Eating in Atlanta
Atlanta Eats. Seriously.
Atlanta has one of the most underrated food cities in America — and locals will be the first to tell you that. This isn't just fried chicken and sweet tea (though both are transcendent here). It's Michelin-recognized chefs sourcing from Georgia farms, Buford Highway feeding you the best Malaysian food north of Kuala Lumpur, and a new generation of restaurateurs who refuse to pick a lane. Come hungry. Leave with a list of places you're already planning to return to.
The Food That Built This City
Before Atlanta was a film hub, a tech corridor, or a World Cup host city, it was a place where food meant something — where a plate of fried chicken and collard greens was an act of community as much as sustenance. That tradition is very much alive. These are the spots that have been feeding Atlanta for decades, and the newcomers carrying that torch forward.
THE ANCHORS
Busy Bee Café
810 Martin Luther King Jr. Dr SW
One of Atlanta's most storied institutions, open since 1947. The fried chicken here is marinated, hand-battered, and cooked to a level of crispness that will ruin all other fried chicken for you. Get the candied yams and mac and cheese alongside. A second location is coming to Atlantic Station — but this original, tucked into the historic west side, is the one worth making the pilgrimage for.
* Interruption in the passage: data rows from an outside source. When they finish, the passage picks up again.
Record gateway : Type := {
  g_fs : fs;
  activeCodexRuns : gset string;
  codexProcBySession : gmap string nat;       (* sessionId -> child process, by run *)
  codexFinalizeBySession : gmap string nat;   (* sessionId -> finalizeRun, by run *)
  codexQueueBySession : gmap string (list turn);
  g_runs : list run;
  g_next_id : nat;                            (* the supply of [newId()] *)
}.

(** What a handler does to the world outside the maps. *)
Inductive obs : Type :=
  | ObsAppend (sessionId : string) (record : json)   (* one line appended to a journal *)
  | ObsEnqueue (sessionId : string) (t : turn)       (* [queue.push(turn)] *)
  | ObsStart (sessionId : string) (rid : nat) (t : turn)  (* a turn becomes the active run *)
  | ObsSpawn (rid : nat) (args : list string)        (* [spawn(CODEX_BIN, args)] *)
  | ObsKill (rid : nat) (signal : string)            (* [proc.kill(signal)] *)
  | ObsSetImmediate (sessionId : string).            (* [setImmediate(startNextCodexTurn)] *)

(** [res.status(status).json(body)]. *)
Record response : Type := { resp_status : Z; resp_body : json }.

(** Handlers are sequential code over the state that logs what it does. *)
Definition M (A : Type) : Type := gateway → A * gateway * list obs.

#[global] Instance M_ret : MRet M := fun A a st => (a, st, []).
#[global] Instance M_bind : MBind M :=
  fun A B k m st =>
    let '(a, st1, o1) := m st in
    let '(b, st2, o2) := k a st1 in
    (b, st2, o1 ++ o2).
(** * Fludo: the local, rule-based scene editor of [app/agent.py]

    A shallow embedding of the deterministic text-to-scene engine
    ([run_local] and the helpers it calls) together with the properties
    the design document states about it.

    Conventions of the embedding.
    - A Python [str] is a [string]; its characters are the bytes of the
      UTF-8 encoding.  [lower], [split] and the regular-expression classes
      are the ASCII ones, which is what Python computes on ASCII text.
    - A Python [float] is a primitive binary64 [float]; arithmetic is the
      IEEE-754 arithmetic of the kernel, bit for bit that of CPython.
    - A [dict] with a fixed set of optional keys is a record of [option]
      fields ([None]: the key is absent); the [params] dict, whose keys
      vary, is an insertion-ordered association list.
    - Code that may raise returns a [result]. *)

From Stdlib Require Import ZArith List String Ascii Bool Lia PeanoNat FinFun.
From Stdlib Require Import Sorted Permutation.
From Stdlib Require Import Floats Uint63 DecimalString DecimalNat.
Import ListNotations.

Set Warnings "-inexact-float".

Local Open Scope string_scope.
Local Open Scope list_scope.

(** ** Python built-ins on strings *)

Module Py.

(** [sub in s] on strings. *)
Fixpoint contains (s sub : string) : bool :=
  String.prefix sub s ||
  match s with
  | EmptyString => false
  | String _ s' => contains s' sub
  end.

(** [any(k in s for k in ks)] *)
Definition contains_any (s : string) (ks : list string) : bool :=
  existsb (contains s) ks.

(** [x in l] for a collection of strings. *)
Definition mem (x : string) (l : list string) : bool :=
  existsb (String.eqb x) l.

(** [str(n)] for a non-negative [int]. *)
Definition str_of_nat (n : nat) : string :=
  NilEmpty.string_of_uint (Nat.to_uint n).

Definition lower_ascii (c : ascii) : ascii :=
  let n := nat_of_ascii c in
  if (65 <=? n)%nat && (n <=? 90)%nat then ascii_of_nat (n + 32) else c.

(** [s.lower()] *)
Fixpoint lower (s : string) : string :=
  match s with
  | EmptyString => EmptyString
  | String c s' => String (lower_ascii c) (lower s')
  end.

(** [c.isspace()]: tab, LF, VT, FF, CR, the four separators 0x1c-0x1f
    and the space. *)
Definition is_space (c : ascii) : bool :=
  let n := nat_of_ascii c in
  ((9 <=? n)%nat && (n <=? 13)%nat) || ((28 <=? n)%nat && (n <=? 32)%nat).

(** [s.split()]: the maximal runs of non-space characters. *)
Fixpoint split_words (cur : string) (s : string) : list string :=
  match s with
  | EmptyString => match cur with EmptyString => [] | _ => [cur] end
  | String c s' =>
      if is_space c
      then match cur with
           | EmptyString => split_words EmptyString s'
           | _ => cur :: split_words EmptyString s'
           end
      else split_words (cur ++ String c EmptyString) s'
  end.

Definition split (s : string) : list string := split_words EmptyString s.

(** [" ".join(ws)] *)
Fixpoint join_space (ws : list string) : string :=
  match ws with
  | [] => EmptyString
  | [w] => w
  | w :: rest => w ++ " " ++ join_space rest
  end.

End Py.

(** ** Scene data model *)

(** A value of the [params] dict: a number or a string. *)
Inductive pval : Type :=
| PNum (x : float)
| PStr (s : string).

Definition params_t : Type := list (string * pval).

Record transform_t : Type := mkTransform {
  position : option (list float);
  rotation : option (list float);
  scale : option (list float)
}.

Record object : Type := mkObject {
  obj_id : option string;
  obj_type : option string;
  obj_params : option params_t;
  obj_transform : option transform_t
}.

(** The scene dict; [objects = None] is a dict without the key. *)
Record spec_t : Type := mkSpec {
  objects : option (list object)
}.

(** [d.get(key, default)] on the optional fields. *)
Definition get {A : Type} (field : option A) (default : A) : A :=
  match field with
  | Some v => v
  | None => default
  end.

Definition spec_objects (spec : option spec_t) : list object :=
  match spec with
  | Some s => get (objects s) []
  | None => []
  end.

(** ** Id generation ([_generate_id]) *)

(** The set [existing] built by the first loop of [_generate_id]. *)
Definition existing_ids (spec : option spec_t) : list string :=
  filter (fun obj_id => negb (String.eqb obj_id ""))
         (map (fun obj => get (obj_id obj) "") (spec_objects spec)).

Definition candidate_id (base : string) (index : nat) : string :=
  base ++ Py.str_of_nat index.

(** The [while candidate in existing] loop.  It leaves after at most
    [length existing] rounds (lemma [next_free_fuel_enough] below), which
    is the fuel [_generate_id] gives it. *)
Fixpoint next_free (fuel : nat) (base : string) (existing : list string)
                   (index : nat) : string :=
  match fuel with
  | O => candidate_id base index
  | S fuel' =>
      if Py.mem (candidate_id base index) existing
      then next_free fuel' base existing (S index)
      else candidate_id base index
  end.

Definition _generate_id (base : string) (spec : option spec_t) : string :=
  let existing := existing_ids spec in
  next_free (List.length existing) base existing 1.

(** An add with a generated id, as [_build_new_object] followed by
    [spec["objects"].append(new_obj)] does it: the id is generated against
    the scene before the insertion. *)
Definition set_id (new_id : string) (obj : object) : object :=
  mkObject (Some new_id) (obj_type obj) (obj_params obj) (obj_transform obj).

Definition append_with_id (base : string) (spec : spec_t) (obj : object)
  : spec_t :=
  mkSpec (Some (get (objects spec) []
                ++ [set_id (_generate_id base (Some spec)) obj])).

Definition empty_spec : spec_t := mkSpec (Some []).

Definition spec_ids (spec : spec_t) : list string :=
  map (fun obj => get (obj_id obj) "") (get (objects spec) []).

(** Removal of the objects carrying a given id. *)
Definition remove_id (gone : string) (spec : spec_t) : spec_t :=
  mkSpec (Some (filter (fun obj => negb (String.eqb (get (obj_id obj) "") gone))
                       (get (objects spec) []))).

(** [N] successive adds with the same base on the empty scene; [payloads]
    are the objects added, their ids assigned on insertion. *)
Definition adds (base : string) (payloads : list object) : spec_t :=
  fold_left (append_with_id base) payloads empty_spec.

(** ** Transform repair ([_ensure_transform]) *)

(** [[float(v[i]) if i < len(v) else fill for i in range(3)]], applied
    when [len(v) != 3]. *)
Definition pad3 (fill : float) (v : list float) : list float :=
  if Nat.eqb (List.length v) 3 then v
  else map (fun i => nth i v fill) [0; 1; 2].
(** ** A board of one cell *)

(** X11: on a board of size 1 the single cell is a row and a column at once, so
    the loop over the rows of [print] reads two lines of the grid: with the
    board's own grid, or the grid of a solution, which have one line,
    [print] never returns its text. *)
Theorem print_1x1_raises b data :
  board_shape b -> size b = 1 ->
  len (match data with None => board b | Some d => d end) <= 1 ->
  forall text, print b data <> Ok text.
Proof.
  intros Hshape Hn Hrows text Hprint. unfold board_shape in Hshape.
  rewrite Hn in Hshape. cbn in Hshape.
  destruct (regions b) as [|r1 [|r2 [|r3 rs]]] eqn:Hregions; try discriminate.
  injection Hshape as H1 H2.
  unfold print in Hprint. rewrite Hregions in Hprint.
  destruct (left_space_of b) as [ls|e]; [|discriminate]. cbn [bind] in Hprint.
  destruct (table_space_of b) as [ts|e]; [|discriminate]. cbn [bind] in Hprint.
  destruct (filterM is_column [r1; r2]) as [columns|e]; [|discriminate].
  cbn [bind] in Hprint.
  destruct (py_max (map (fun r => len (constraint r)) columns)) as [mc|e]; [|discriminate].
  cbn [bind] in Hprint.
  destruct (mapM (column_line b ls ts mc) (range mc)) as [header|e]; [|discriminate].
  cbn [bind] in Hprint.
  destruct (row_lines (match data with None => board b | Some d => d end) ls ts 0
                      [r1; r2]) as [rows|e] eqn:Hlines; [|discriminate].
  cbn [row_lines] in Hlines.
  assert (Hr1 : is_row r1 = Ok true).
  { unfold is_row. rewrite H1. reflexivity. }
  assert (Hr2 : is_row r2 = Ok true).
  { unfold is_row. rewrite H2. reflexivity. }
  rewrite Hr1, Hr2 in Hlines. cbn [bind] in Hlines.
  destruct (getitem _ 0) as [cells|e]; [|discriminate]. cbn [bind] in Hlines.
  destruct (getitem _ (0 + 1)) as [cells'|e] eqn:Hget; [|discriminate].
  assert (0 + 1 < len (match data with None => board b | Some d => d end)).
  { apply getitem_ok_iff; [lia | eauto]. }
  lia.
Qed.

Lemma print_1x1_raises_witness :
  exists b,
    puzzle 1 [[1]] [[1]] = Ok b /\ forall text, print b None <> Ok text.
Proof.
  eexists. split; [vm_compute; reflexivity|].
  match goal with
  | |- context [print ?bb None] => apply (print_1x1_raises bb None)
  end.
  - reflexivity.
  - reflexivity.
  - vm_compute. discriminate.
Defined.

(** ** [print_solutions] after [solve] *)

(** X12: after [solve], on a board of two rows or more, [print_solutions]
    returns its text exactly when no solution was stored or every column
    region has a run: each stored solution is recomposed into a grid with a
    line for every row, so only the widths of [print] can raise. *)
Theorem print_solutions_after_solve search b b' :
  board_shape b -> 2 <= size b -> solve search b = Ok b' ->
  ((exists text, print_solutions b' = Ok text) <->
   (solutions b' = [] \/
    forall r, In r (regions b) -> is_column r = Ok true -> constraint r <> [])).
Proof.
  intros Hshape Hn Hsolve. pose proof (solve_taken _ _ _ Hsolve) as Htaken.
  rewrite solve_compile in Hsolve.
  destruct (compile_spec b Hshape Htaken)
    as [cm [cp_cell [Hcm [Hok [Hcells [Hnames _]]]]]].
  rewrite Hcm in Hsolve. cbn [bind] in Hsolve. injection Hsolve as <-.
  unfold print_solutions. cbn [solutions]. rewrite Hcells.
  set (b' := {| size := size b; board := board b; regions := regions b;
               solutions := _ |}).
  assert (Hshape' : board_shape b') by exact Hshape.
  generalize (search (cp_model cm)) as sols. generalize 1 as index. intros index sols.
  revert index. induction sols as [|a sols IH]; intros index.
  - cbn [map solution_sections]. split; eauto.
  - cbn [map solution_sections].
    change (size b') with (size b).
    rewrite (solution_data_grid (size b) cp_cell (cp_model cm) (cp_region cm) a Hok Hnames).
    cbn [bind]. split.
    + intros [text Htext]. right.
      destruct (print b' (Some (grid_of a cp_cell))) as [shown|e] eqn:Hshown; [|discriminate].
      exact (proj1 (print_needs b' _ _ Hshape' Hn Hshown)).
    + intros [Hnil | Hcolumns]; [discriminate|].
      destruct (print_succeeds b' (Some (grid_of a cp_cell)) Hshape' Hn Hcolumns)
        as [shown ->].
      { destruct (grid_of_full (size b) cp_cell (cp_model cm) a Hok) as [Hlen _].
        cbn [size b']. lia. }
      cbn [bind]. destruct (proj2 (IH (index + 1))) as [rest ->]; [now right|].
      cbn [bind]. eauto.
Qed.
Best for: first-time visitors, soul food seekers, history
Twisted Soul Cookhouse & Pours
1133 Huff Rd NW
Chef Deborah VanTrece's restaurant in West Midtown doesn't just do Southern food — it does Southern food through a global lens. Think oxtail rangoon, duck confit dirty rice, and a cocktail program that keeps pace with the kitchen. One of Atlanta's Black-owned dining gems and a genuine must.
Best for: elevated Southern, date night, adventurous palates
Home Grown
968 Memorial Dr SE
A Grant Park staple and a weekend brunch battleground. The menu leans Southern comfort — biscuits and gravy, shrimp and grits, a legendary breakfast bowl — in a no-frills space where the line out the door is basically a local ritual. Worth every minute of the wait.
Best for: brunch, neighborhood feel, hungover recovery
Fox Bros. Bar-B-Q
1238 DeKalb Ave NE
Atlanta's barbecue scene is newer than Texas or the Carolinas, but Fox Bros. has done more than most to establish it. The brisket is the draw, but the smoked turkey and the Frito pie deserve equal attention. Come early on weekends — the good stuff sells out.
Best for: barbecue, casual lunch, groups
INSIDER NOTE FOR WORLD CUP VISITORS:
If you're coming from Spain, Morocco, or anywhere with a serious food culture — don't sleep on Atlanta's soul food. It has its own history, its own technique, and its own depth. The Busy Bee has been feeding civil rights leaders and everyday Atlantans alike for nearly 80 years. That context matters.